* _Work task_: Each line in the records below, from the one that contains "if (code =?" to the one that contains "(SetAuthorizer authorize, Some", should be reproduced exactly, the first and last included.

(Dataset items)
····················

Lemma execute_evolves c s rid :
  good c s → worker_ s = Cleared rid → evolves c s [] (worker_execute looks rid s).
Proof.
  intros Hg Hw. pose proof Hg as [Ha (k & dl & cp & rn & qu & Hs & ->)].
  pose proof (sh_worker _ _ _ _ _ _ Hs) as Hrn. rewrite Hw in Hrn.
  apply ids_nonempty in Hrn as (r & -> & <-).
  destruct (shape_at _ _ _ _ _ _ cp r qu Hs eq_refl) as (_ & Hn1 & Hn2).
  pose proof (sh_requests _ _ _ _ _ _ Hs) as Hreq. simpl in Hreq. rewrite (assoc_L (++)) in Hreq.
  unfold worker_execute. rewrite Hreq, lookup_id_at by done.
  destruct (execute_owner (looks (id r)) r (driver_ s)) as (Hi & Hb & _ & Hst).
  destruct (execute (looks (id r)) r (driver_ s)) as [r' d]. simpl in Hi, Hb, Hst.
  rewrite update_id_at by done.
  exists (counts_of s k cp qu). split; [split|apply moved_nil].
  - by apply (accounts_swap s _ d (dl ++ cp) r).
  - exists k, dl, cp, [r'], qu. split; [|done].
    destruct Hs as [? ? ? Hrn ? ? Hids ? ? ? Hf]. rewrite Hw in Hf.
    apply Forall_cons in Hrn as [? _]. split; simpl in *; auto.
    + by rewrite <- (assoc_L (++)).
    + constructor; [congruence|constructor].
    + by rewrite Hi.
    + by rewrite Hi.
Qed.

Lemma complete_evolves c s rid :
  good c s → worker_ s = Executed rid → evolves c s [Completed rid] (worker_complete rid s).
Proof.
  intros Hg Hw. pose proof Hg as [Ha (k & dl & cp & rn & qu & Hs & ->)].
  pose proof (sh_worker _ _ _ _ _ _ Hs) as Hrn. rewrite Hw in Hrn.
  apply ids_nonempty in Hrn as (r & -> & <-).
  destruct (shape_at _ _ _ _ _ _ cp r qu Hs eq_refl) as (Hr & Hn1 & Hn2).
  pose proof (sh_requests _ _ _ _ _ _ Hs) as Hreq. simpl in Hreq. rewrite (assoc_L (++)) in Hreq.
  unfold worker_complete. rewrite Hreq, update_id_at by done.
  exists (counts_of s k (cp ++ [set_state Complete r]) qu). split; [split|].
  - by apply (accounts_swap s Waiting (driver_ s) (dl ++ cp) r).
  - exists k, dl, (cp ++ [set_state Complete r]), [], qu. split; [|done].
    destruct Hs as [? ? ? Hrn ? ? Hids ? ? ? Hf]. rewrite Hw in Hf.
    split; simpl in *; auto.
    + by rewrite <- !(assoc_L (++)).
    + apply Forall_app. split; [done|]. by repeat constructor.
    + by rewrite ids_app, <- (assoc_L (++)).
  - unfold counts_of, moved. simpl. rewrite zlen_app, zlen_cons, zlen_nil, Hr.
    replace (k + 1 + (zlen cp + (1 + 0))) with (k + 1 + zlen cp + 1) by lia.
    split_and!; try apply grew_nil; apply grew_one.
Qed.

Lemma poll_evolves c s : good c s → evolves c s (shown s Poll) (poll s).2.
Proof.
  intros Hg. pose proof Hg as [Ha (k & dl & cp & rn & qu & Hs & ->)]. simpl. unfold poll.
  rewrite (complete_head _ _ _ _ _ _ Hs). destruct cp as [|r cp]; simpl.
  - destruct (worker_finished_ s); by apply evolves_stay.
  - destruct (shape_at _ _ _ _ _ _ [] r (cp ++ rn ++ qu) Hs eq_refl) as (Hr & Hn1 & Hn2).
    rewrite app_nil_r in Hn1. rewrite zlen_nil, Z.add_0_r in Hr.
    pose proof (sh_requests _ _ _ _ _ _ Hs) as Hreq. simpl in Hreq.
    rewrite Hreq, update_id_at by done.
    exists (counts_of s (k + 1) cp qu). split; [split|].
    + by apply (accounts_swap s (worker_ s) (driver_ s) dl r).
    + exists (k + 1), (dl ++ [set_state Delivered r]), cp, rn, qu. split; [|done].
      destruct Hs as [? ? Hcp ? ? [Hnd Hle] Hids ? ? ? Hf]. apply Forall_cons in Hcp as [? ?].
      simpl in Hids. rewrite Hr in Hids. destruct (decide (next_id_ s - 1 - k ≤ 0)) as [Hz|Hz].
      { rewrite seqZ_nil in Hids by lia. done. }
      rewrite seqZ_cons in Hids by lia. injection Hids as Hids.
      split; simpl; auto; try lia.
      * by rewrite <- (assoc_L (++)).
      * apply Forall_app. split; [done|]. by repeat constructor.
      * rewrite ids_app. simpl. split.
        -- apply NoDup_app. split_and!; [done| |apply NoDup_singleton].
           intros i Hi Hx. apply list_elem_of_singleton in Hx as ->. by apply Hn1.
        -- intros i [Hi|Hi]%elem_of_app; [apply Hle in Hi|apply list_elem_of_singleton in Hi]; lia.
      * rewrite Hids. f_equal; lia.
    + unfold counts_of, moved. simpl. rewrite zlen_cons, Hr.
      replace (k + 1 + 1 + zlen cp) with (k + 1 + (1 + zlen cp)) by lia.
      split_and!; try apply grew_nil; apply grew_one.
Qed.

····················

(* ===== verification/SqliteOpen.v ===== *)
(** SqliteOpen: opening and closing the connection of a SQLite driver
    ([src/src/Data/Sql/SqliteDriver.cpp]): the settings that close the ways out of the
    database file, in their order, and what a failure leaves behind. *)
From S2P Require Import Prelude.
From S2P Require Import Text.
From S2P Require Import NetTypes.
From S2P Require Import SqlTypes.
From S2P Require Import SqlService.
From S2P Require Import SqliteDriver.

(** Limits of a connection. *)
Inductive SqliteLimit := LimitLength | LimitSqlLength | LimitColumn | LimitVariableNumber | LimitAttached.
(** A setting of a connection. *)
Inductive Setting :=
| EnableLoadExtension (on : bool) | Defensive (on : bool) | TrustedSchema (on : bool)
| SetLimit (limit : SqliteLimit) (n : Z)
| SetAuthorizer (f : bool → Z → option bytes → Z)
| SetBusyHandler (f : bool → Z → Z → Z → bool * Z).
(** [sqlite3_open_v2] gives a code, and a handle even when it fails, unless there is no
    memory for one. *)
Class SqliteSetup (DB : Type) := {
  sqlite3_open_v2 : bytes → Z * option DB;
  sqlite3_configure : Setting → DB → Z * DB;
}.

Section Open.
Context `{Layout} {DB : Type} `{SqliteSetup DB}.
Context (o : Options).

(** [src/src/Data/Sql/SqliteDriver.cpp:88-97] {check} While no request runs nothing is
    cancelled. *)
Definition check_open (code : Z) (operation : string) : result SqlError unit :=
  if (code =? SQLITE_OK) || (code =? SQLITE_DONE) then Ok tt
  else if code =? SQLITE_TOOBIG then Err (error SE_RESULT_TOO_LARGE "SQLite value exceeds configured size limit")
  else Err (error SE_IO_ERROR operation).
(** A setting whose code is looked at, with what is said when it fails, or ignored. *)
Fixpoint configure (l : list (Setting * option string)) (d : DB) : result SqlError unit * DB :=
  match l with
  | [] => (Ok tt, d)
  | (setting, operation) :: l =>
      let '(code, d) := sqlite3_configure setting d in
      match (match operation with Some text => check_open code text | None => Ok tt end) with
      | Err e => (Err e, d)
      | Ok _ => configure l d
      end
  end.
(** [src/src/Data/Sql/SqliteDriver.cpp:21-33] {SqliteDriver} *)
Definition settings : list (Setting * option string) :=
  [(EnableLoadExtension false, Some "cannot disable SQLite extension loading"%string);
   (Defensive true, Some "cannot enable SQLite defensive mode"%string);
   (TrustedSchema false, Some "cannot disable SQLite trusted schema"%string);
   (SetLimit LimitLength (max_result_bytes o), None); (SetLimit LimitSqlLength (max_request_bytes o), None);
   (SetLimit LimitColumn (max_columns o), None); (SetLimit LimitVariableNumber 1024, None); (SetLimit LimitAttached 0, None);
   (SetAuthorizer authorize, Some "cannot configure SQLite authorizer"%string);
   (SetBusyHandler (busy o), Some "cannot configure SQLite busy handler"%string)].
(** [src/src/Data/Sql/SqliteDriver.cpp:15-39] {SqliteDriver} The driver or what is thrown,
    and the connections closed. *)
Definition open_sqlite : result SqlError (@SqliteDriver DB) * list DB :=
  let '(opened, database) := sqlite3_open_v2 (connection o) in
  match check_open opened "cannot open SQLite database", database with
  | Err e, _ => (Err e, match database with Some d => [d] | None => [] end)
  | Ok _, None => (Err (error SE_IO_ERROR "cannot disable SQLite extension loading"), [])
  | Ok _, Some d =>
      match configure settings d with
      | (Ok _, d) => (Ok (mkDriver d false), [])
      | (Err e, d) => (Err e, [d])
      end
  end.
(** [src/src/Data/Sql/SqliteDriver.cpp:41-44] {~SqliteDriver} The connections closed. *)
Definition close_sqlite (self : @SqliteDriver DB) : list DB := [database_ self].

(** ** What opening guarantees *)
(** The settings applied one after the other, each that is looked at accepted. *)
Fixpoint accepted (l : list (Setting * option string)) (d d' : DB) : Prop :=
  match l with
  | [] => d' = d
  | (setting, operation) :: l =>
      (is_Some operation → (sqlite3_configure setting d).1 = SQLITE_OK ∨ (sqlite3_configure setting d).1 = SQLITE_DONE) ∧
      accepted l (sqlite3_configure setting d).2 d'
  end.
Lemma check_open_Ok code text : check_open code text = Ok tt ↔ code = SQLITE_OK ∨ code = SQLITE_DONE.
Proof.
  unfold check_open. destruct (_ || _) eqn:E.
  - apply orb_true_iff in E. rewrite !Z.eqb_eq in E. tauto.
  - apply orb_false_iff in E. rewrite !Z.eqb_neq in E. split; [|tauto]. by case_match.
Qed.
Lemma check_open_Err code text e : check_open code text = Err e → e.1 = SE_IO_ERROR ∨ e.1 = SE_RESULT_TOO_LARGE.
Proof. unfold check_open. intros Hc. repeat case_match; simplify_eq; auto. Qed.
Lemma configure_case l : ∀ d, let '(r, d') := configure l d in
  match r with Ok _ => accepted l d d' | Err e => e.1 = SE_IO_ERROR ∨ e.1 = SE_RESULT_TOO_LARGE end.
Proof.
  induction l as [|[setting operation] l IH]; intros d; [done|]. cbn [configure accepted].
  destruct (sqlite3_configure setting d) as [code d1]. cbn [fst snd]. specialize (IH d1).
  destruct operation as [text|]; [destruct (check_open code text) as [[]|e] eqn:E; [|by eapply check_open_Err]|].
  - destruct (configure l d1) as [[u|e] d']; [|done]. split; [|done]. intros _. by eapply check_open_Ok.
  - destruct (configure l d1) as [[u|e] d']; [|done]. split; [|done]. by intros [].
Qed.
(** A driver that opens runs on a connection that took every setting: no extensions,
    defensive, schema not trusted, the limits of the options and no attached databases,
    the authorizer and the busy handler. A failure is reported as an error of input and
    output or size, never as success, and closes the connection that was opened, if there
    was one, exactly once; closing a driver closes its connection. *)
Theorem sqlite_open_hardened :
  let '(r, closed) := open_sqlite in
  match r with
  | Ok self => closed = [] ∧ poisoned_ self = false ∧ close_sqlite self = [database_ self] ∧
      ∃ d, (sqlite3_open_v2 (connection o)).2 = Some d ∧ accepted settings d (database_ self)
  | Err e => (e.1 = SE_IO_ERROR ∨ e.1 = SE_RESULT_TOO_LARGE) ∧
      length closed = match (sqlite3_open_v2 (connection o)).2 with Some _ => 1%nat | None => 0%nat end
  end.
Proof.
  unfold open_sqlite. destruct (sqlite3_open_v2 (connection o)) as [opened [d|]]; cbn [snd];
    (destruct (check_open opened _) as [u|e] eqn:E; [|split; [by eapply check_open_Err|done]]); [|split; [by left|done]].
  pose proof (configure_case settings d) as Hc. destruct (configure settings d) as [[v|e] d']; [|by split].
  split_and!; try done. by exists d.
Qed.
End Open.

····················

* _Exercise output_:
  if (code =? SQLITE_OK) || (code =? SQLITE_DONE) then Ok tt
  else if code =? SQLITE_TOOBIG then Err (error SE_RESULT_TOO_LARGE "SQLite value exceeds configured size limit")
  else Err (error SE_IO_ERROR operation).
(** A setting whose code is looked at, with what is said when it fails, or ignored. *)
Fixpoint configure (l : list (Setting * option string)) (d : DB) : result SqlError unit * DB :=
  match l with
  | [] => (Ok tt, d)
  | (setting, operation) :: l =>
      let '(code, d) := sqlite3_configure setting d in
      match (match operation with Some text => check_open code text | None => Ok tt end) with
      | Err e => (Err e, d)
      | Ok _ => configure l d
      end
  end.
(** [src/src/Data/Sql/SqliteDriver.cpp:21-33] {SqliteDriver} *)
Definition settings : list (Setting * option string) :=
  [(EnableLoadExtension false, Some "cannot disable SQLite extension loading"%string);
   (Defensive true, Some "cannot enable SQLite defensive mode"%string);
   (TrustedSchema false, Some "cannot disable SQLite trusted schema"%string);
   (SetLimit LimitLength (max_result_bytes o), None); (SetLimit LimitSqlLength (max_request_bytes o), None);
   (SetLimit LimitColumn (max_columns o), None); (SetLimit LimitVariableNumber 1024, None); (SetLimit LimitAttached 0, None);
   (SetAuthorizer authorize, Some "cannot configure SQLite authorizer"%string);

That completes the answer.